Return the entries exactly as they appear.

Dataset records >>

'''

(** Updates of single [stats] fields. *)
Definition incTotalRequests (t : DiscoveryStats) : DiscoveryStats :=
  mkStats (t.(totalRequests) + 1) t.(successfulRequests) t.(failedRequests)
    t.(uniqueNames) t.(rateLimited) t.(exploredPrefixes) t.(skippedPrefixes)
    t.(currentPrefixes) t.(blockedPrefixes) t.(efficiency).

Definition incSuccessfulRequests (t : DiscoveryStats) : DiscoveryStats :=
  mkStats t.(totalRequests) (t.(successfulRequests) + 1) t.(failedRequests)
    t.(uniqueNames) t.(rateLimited) t.(exploredPrefixes) t.(skippedPrefixes)
    t.(currentPrefixes) t.(blockedPrefixes) t.(efficiency).

Definition incFailedRequests (t : DiscoveryStats) : DiscoveryStats :=
  mkStats t.(totalRequests) t.(successfulRequests) (t.(failedRequests) + 1)
    t.(uniqueNames) t.(rateLimited) t.(exploredPrefixes) t.(skippedPrefixes)
    t.(currentPrefixes) t.(blockedPrefixes) t.(efficiency).

Definition incRateLimited (t : DiscoveryStats) : DiscoveryStats :=
  mkStats t.(totalRequests) t.(successfulRequests) t.(failedRequests)
    t.(uniqueNames) (t.(rateLimited) + 1) t.(exploredPrefixes) t.(skippedPrefixes)
    t.(currentPrefixes) t.(blockedPrefixes) t.(efficiency).

Definition set_uniqueNames (l : list string) (t : DiscoveryStats) : DiscoveryStats :=
  mkStats t.(totalRequests) t.(successfulRequests) t.(failedRequests)
    l t.(rateLimited) t.(exploredPrefixes) t.(skippedPrefixes)
    t.(currentPrefixes) t.(blockedPrefixes) t.(efficiency).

'''

Result of the exercise >>
(** Updates of single [stats] fields. *)
Definition incTotalRequests (t : DiscoveryStats) : DiscoveryStats :=
  mkStats (t.(totalRequests) + 1) t.(successfulRequests) t.(failedRequests)
    t.(uniqueNames) t.(rateLimited) t.(exploredPrefixes) t.(skippedPrefixes)
    t.(currentPrefixes) t.(blockedPrefixes) t.(efficiency).

Definition incSuccessfulRequests (t : DiscoveryStats) : DiscoveryStats :=
  mkStats t.(totalRequests) (t.(successfulRequests) + 1) t.(failedRequests)
    t.(uniqueNames) t.(rateLimited) t.(exploredPrefixes) t.(skippedPrefixes)
    t.(currentPrefixes) t.(blockedPrefixes) t.(efficiency).

Definition incFailedRequests (t : DiscoveryStats) : DiscoveryStats :=
  mkStats t.(totalRequests) t.(successfulRequests) (t.(failedRequests) + 1)
    t.(uniqueNames) t.(rateLimited) t.(exploredPrefixes) t.(skippedPrefixes)
    t.(currentPrefixes) t.(blockedPrefixes) t.(efficiency).

Definition incRateLimited (t : DiscoveryStats) : DiscoveryStats :=
  mkStats t.(totalRequests) t.(successfulRequests) t.(failedRequests)
    t.(uniqueNames) (t.(rateLimited) + 1) t.(exploredPrefixes) t.(skippedPrefixes)
    t.(currentPrefixes) t.(blockedPrefixes) t.(efficiency).

Definition set_uniqueNames (l : list string) (t : DiscoveryStats) : DiscoveryStats :=
  mkStats t.(totalRequests) t.(successfulRequests) t.(failedRequests)
    l t.(rateLimited) t.(exploredPrefixes) t.(skippedPrefixes)
    t.(currentPrefixes) t.(blockedPrefixes) t.(efficiency).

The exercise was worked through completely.